Вчера я был на соборовании, и Валентин Григорьевич так стоял со мной рядом, что было больно и вместе светло сердцу, а сегодня, когда я сказал батюшке, что умер последний русский писатель, он ответил мне: «Как последний? Вот у нас есть евангельское слово, оно никуда не исчезло». Но вот в том-то странность и тайна, что в России евангельское слово живет рядом со словом, живущим в литературе.
Русская литература близка к Евангелию, даже такая дерзкая, как толстовская, она всё равно евангельская. А мир всё норовит сбежать от христианского сознания «по своей воле пожить», как Достоевский говорил, ну и нас за собой утащить из православного сознания, из русского слова, из русского пространства, из русского сердца. Вот Валентин Григорьевич и был в этом смысле последним явлением русской евангельской духом литературы.

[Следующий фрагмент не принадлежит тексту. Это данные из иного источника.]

(* ===== verification/Proxy.v ===== *)
(** * The recording proxy (crates/omniagent-cli/src/proxy.rs)

    Requests of the agent are sent on to their provider and the answers back, and
    each exchange is recorded: where a request goes, which headers go with it,
    what of them is recorded, and the two ways an answer takes, streamed through
    or held for review.  The method of a request that came in is a method, so the
    check of it on the way out, which cannot fail, is left out. *)
From S2P Require Import Prelude Str Json Record Sse Review.

Definition DEFAULT_ANTHROPIC : string := "https://api.anthropic.com".
Definition DEFAULT_OPENAI : string := "https://api.openai.com".
Definition DEFAULT_GEMINI : string := "https://generativelanguage.googleapis.com".

Definition ALLOWED_PATH_PREFIXES : list string :=
  ["/v1/messages"; "/v1/complete"; "/v1/responses"; "/responses"; "/v1/chat/completions"; "/chat/completions";
   "/v1/completions"; "/completions"; "/v1/models"; "/models"; "/v1/embeddings"; "/embeddings"; "/v1/files"; "/files";
   "/v1beta/models"; "/v1alpha/models"; "/v1internal"; "/search"; "/fetch"; "/usages"; "/feedback"].

(** ** Text *)

(** [rsplit_once] at a string. *)
Fixpoint rsplit_once_str (p s : string) : option (string * string) :=
  match s with
  | EmptyString => (λ rest, (EmptyString, rest)) <$> strip_prefix p s
  | String c s' => match rsplit_once_str p s' with
      | Some (a, b) => Some (String c a, b)
      | None => (λ rest, (EmptyString, rest)) <$> strip_prefix p s
      end
  end.

Fixpoint drop_until (p : ascii → bool) (s : string) : string :=
  match s with EmptyString => EmptyString | String c s' => if p c then s else drop_until p s' end.

(** [splitn(2, char::is_whitespace)]. *)
Fixpoint split_whitespace_once (s : string) : option (string * string) :=
  match find_map (λ w, strip_prefix w s) whitespace with
  | Some rest => Some (EmptyString, rest)
  | None => match s with
      | EmptyString => None
      | String c s => '(a, b) ← split_whitespace_once s; Some (String c a, b)
      end
  end.

(** ** Where requests go *)

(** The environment of the process, [None] where a variable is not set to text. *)
Definition Env : Type := string → option string.

Definition upstream_from_env (env : Env) (vars : list string) (dflt : string) : string :=
  trim_end_char "/" (default dflt (find_map (λ var, v ← env var; if decide (v = "") then None else Some v) vars)).

Record Upstreams : Type := mkUpstreams { anthropic_upstream : string; openai_upstream : string; gemini_upstream : string }.

Definition Upstreams_new (env : Env) : Upstreams := mkUpstreams
  (upstream_from_env env ["ANTHROPIC_BASE_URL"] DEFAULT_ANTHROPIC)
  (upstream_from_env env ["OPENAI_BASE_URL"; "OPENROUTER_BASE_URL"; "CUSTOM_BASE_URL"; "MOONSHOT_BASE_URL"; "KIMI_BASE_URL"] DEFAULT_OPENAI)
  (upstream_from_env env ["GOOGLE_GEMINI_BASE_URL"; "GOOGLE_VERTEX_BASE_URL"; "GEMINI_API_BASE_URL"] DEFAULT_GEMINI).

Definition upstream_for (u : Upstreams) (provider : Provider) : string :=
  match provider with Anthropic => anthropic_upstream u | OpenAI => openai_upstream u | Gemini => gemini_upstream u end.

Definition strip_duplicate_prefix (base_url path prefix : string) : string :=
  let rest := match rsplit_once_str "://" (trim_end_char "/" base_url) with Some (_, rest) => rest | None => base_url end in
  let base_path := match split_once "/" rest with Some (_, path) => path | None => "" end in
  let prefix := trim_start_char "/" prefix in
  if bool_decide (base_path = prefix) || ends_with ("/" ++ prefix) base_path
  then default path (strip_prefix ("/" ++ prefix) path) else path.

Definition upstream_url (provider : Provider) (base_url path_and_query : string) : string :=
  base_url ++ match provider with
    | Anthropic => path_and_query
    | OpenAI => strip_duplicate_prefix base_url path_and_query "/v1"
    | Gemini => strip_duplicate_prefix base_url path_and_query "/v1beta"
    end.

Теперь начнется другая жизнь
Завтра нам предстоит без него совсем другая жизнь — что-то более картинное, более нарядное, более цивилизованное, но, страшно сказать, менее христианское. Он писал каждое слово, как Адам, поднимая его к свету и глядя, чтобы зернышко этого слова было видно, чтобы сквозь каждое слово было видно его начало.
Вот почему нам так запомнились все его слова, почему они ложились в самое наше сердце, кто бы его ни читал – изощренные интеллектуалы, космонавты, крестьяне… Матушка Россия выбрала его из деревенских писателей — любимого, младшенького, последнего сына, и всю любовь в нем выговорила. И не было у него отвлеченной Родины, а были Анна, Дарья, Настёна – земля наша, корни и опора. А оставим мы эти корни и землю, — окажемся в пустом словесном пространстве, в доме без стен. Попадем в безвоздушное пространство, в котором не будет самого земного, почвенного, коренного.
Он – наша земля и живое сердце. И это слышат в его прозе все читатели мира –как, помните, итальянские дети выбирали его книги, как лучшую живую, необходимую их сердцу литературу. А японская переводчица, переводившая «Живи и помни», крестилась в Православие с именем Анастасия – так поразила её героиня распутинской книги силой любви и веры, носившая воскресение в самой себе и тем воскрешающая другие сердца.
Прощаясь с этим закатывающимся светом, я понимаю, что Господь, не зная, как нас остепенить и удержать от соблазнов разгулявшегося мира, останавливает смертью лучших детей, давая нам возможность всмотреться в себя и понять, что нас ждет.
И, может быть, эта испытательная кончина хоть на краткое мгновение соберет нас и даст вглядеться в себя, в свой потерянный путь и выбраться на более родную дорогу. Жалею, что не смогу стоять в Храме Христа Спасителя, где будет отпевание. Но всем сердцем, каждым словом, каждой молитвой прощаюсь с Валентином Григорьевичем, ухватываясь за него в поиске опоры и силы.
Он по-прежнему будет служить русскому сердцу, русскому слову и русской человеческой дали, для которой был рожден. Потому что, слава Богу, слово его не уходит. Его книги глядят с полок и ждут нашего внимания. Всегда в крайний час нас спасало русское слово. Будем памятливы, так спасёт и сейчас.